Private philanthropic initiatives can provide decisive support in the design and implementation of marine protected areas.
They offer a management framework that, by engaging local communities as well as scientists in the process should make it easier to overcome challenges and stay on course in the longer term.

Large, remote high seas ecosystems such as the Sargasso Sea are now recognised as key areas for protection, but by virtue of their size will require new forms of monitoring such as satellites, drones and unmanned marine vehicles.
These will deliver scientific research benefits as well as operational efficiencies.

Studies have shown the value of large no-take marine protected areas as carbon sinks (helping to prevent global warming) but also as breeding grounds for whales and dolphins.
The preservation of marine mammals is vital for the fishing and whale-watching sectors, and for global biodiversity.

It’s clear we need to think differently.
The ecological, scientific and legal arguments for ocean conservation are numerous and irrefutable, but they are not enough.
To be effective, they must be combined with new ideas, technologies and sources of finance suited to the task.

The creation of an “ocean bank for sustainability and development”, funded through a one-time equity investment by governments and private partners, could offer viable financing options for initiatives to promote the survival and regeneration of the oceans.

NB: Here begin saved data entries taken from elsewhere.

(** What a run did: it follows the script of some plan and batches, to the end
    when it succeeds, and has begun as many sinks as it says. *)
Definition followed (n : nat) (sinks_count : Z)
    (framework_context : ptr laplace_framework_context) (source recipe : ptr laplace_digest256)
    (a : outcome laplace_framework_status unit)
    (st : producer_run W) (events : list run_event) : Prop :=
  exists context src rec plan ps,
  let plan_fp := hash_producer_plan context src rec plan in
  let script := PrepareCalled :: stream_script n context src rec plan plan_fp ps in
  begins events = run_begun st /\ (producer_prepared st = false <-> events = []) /\
  match a with
  | Continue _ =>
      source = Some src /\ recipe = Some rec /\
      laplace_framework_context_fingerprint framework_context (Some (zeros 32)) =
        (LAPLACE_FRAMEWORK_OK, Some context) /\
      run_begun st = n /\ events = script /\
      length ps = Z.to_nat (plan_batch_count plan) /\ plan_invalid plan = false /\
      validate_batches (map fst ps) (plan_record_type plan) 0 0 =
        Some (plan_total_records plan, plan_total_bytes plan) /\
      exists artifacts, stream (run_receipt st) =
        set_artifacts artifacts
          (set_totals (blake3_hasher_finalize
                         (loop_stream_hasher (final_loop 0 (initial_loop plan) ps)))
             (plan_record_type plan) (plan_total_records plan) (plan_total_bytes plan)
             (set_stream (plan_batch_count plan) src rec
                (set_context context (initial_receipt sinks_count))))
  | Fail _ => events `prefix_of` script
  end.

Section Plans.
Variables (producer : laplace_framework_producer_v1 W)
  (control : laplace_framework_producer_control_v1 W)
  (sinks : list (laplace_framework_sink_v1 W)).
Hypothesis Hproducer : producer_valid producer = true.
Hypothesis Hcontrol : control_valid control = true.
Hypothesis Hsinks : Forall (fun s => sink_valid s = true) sinks.

(** A failure after the preparation and before the sinks. *)
Lemma followed_fail n sinks_count fctx source recipe status st :
  run_begun st = 0%nat -> producer_prepared st = true ->
  followed n sinks_count fctx source recipe (Fail status) st [PrepareCalled].
Proof.
  intros Hb Hp. exists (zeros 32), (zeros 32), (zeros 32), (mk_plan (zeros 32) (zeros 32) 0 0 0 0 0 0), [].
  split_and!; [by rewrite Hb | by rewrite Hp | by apply prefix_cons, prefix_nil].
Qed.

We also need to broaden our partnerships.
The Paris climate conference (COP 21) this month offers an opportunity to form alliances between professionals from different sectors united by their awareness of the importance of protecting marine biodiversity.
It’s high time we recognized that the oceans are not just a source of food and minerals for exploitation, but are also vital for the future of our planet and the survival of humanity.